Inclusion complex of a Bcl-2 inhibitor with cyclodextrin: characterization, cellular accumulation, and in vivo antitumor activity.

Small molecule inhibitors always exhibit poor water solubility due to the inherent hydrophobic property. It is an important challenge when they are developed as a real drug. S1, a structure-specific Bcl-2 inhibitor encountered this issue when moved forward in preclinical development. Herein, we prepared a 1:1 type of S1-gamma-cyclodextrin (S1-gamma-CD) inclusion complex to enhance the solubility. Bioevaluation of this new formulation was carried out totally in water solution. The cell internalization and cellular accumulation of S1-gamma-CD was illustrated by its fluorescence analogue S2. Disruption of Bcl-2/Bax heterodimerization in MCF-7 cells further revealed S1-gamma-CD could reach the subcellular function site. Moreover, the even stronger disruption by S1-gamma-CD than free S1 was found due to the higher local concentrations. Furthermore, the in vivo antitumor activity of S1-gamma-CD was evaluated in the H22 xenograft model. Results showed it exhibited significant antitumor activity with a decrease of tumor size (average tumor volume = 234 +/- 76 mm(3) vs control group, 398 +/- 121 mm(3), P < 0.01, and S1 group, 296 +/- 65 mm(3), P < 0.05), and a much longer survival time (the median time to the end point = 39.9 days vs control group, 29.2 days, P < 0.01).
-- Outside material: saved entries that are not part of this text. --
(** * ProxmoxMCP: dispatch, fan-out aggregation and rendering rules

    A shallow embedding of the parts of the repository that carry its
    response-normalisation and error-handling contract:

    - [simple-proxmox-mcp/server.py]      ([run_proxmox_api],
      [handle_mcp_request], the interactive loop of [main]),
    - [simple-proxmox-mcp/proxmox_api.py] (the operations of the script
      and the options of its parser),
    - [proxmox_mcp/tools/*.py]            (container, backup, task,
      template and lifecycle tools),
    - [proxmox_mcp/formatting/templates.py] (list, configuration, detail
      and outcome renderers).

    Python values are an inductive type of JSON-like data, Python
    exceptions are an explicit error result, and the remote API client,
    the logger, standard output, the clock and the random source are
    threaded through a state-and-exception monad. *)

From Stdlib Require Import ZArith List String Ascii Bool Lia DecimalString.
Import ListNotations.

Local Open Scope string_scope.
Local Open Scope list_scope.
Local Open Scope Z_scope.

Infix "+++" := String.append (right associativity, at level 60).

(** ** Python values *)

(** JSON-like payloads: what [json.loads] and the remote client hand to
    the code.  Dictionaries keep insertion order, as Python's do.  Floats
    are not part of the model. *)
#[warnings="-register-all"]
Inductive value : Type :=
| VNone
| VBool (b : bool)
| VInt (z : Z)
| VStr (s : string)
| VList (l : list value)
| VDict (d : list (value * value)).

(** A dictionary: keys in insertion order.  Keys decoded from JSON are
    strings; a dictionary the code fills itself may be keyed by any
    hashable value. *)
Definition dict : Type := list (value * value).

(** Keyword arguments of a call, in the order the code passes them. *)
Definition kwargs : Type := list (string * value).

Coercion VStr : string >-> value.

(** One entry of a dictionary literal with a string key. *)
Definition kv (k : string) (v : value) : value * value := (VStr k, v).

(** Python exceptions, by class.  [ApiError] stands for whatever the
    remote client raises (transport, authentication, remote 4xx/5xx). *)
Inductive exn : Type :=
| KeyError (k : string)
| AttributeError (ty attr : string)
| TypeError (msg : string)
| ApiError (msg : string)
| CalledProcessError (returncode : Z) (stderr : string)
| JSONDecodeError (msg : string).

Inductive result (E A : Type) : Type :=
| Ok (a : A)
| Raise (e : E).
Arguments Ok {E A} a.
Arguments Raise {E A} e.

Abbreviation res := (result exn).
More importantly, the similar disruption of Bcl-2/Bax was found in S1-gamma-CD treated mice and free S1 treated ones. It demonstrated that S1-gamma-CD not only obtains a pharmaceutical level in vivo but also maintains the mechanism-based antitumor ability of S1 itself. It has been identified that cyclodextrin is appropriate to deliver a structure-specific molecule to its subcellular function site without any adverse effects on its mechanism-based potency, in either cultured cells or animals.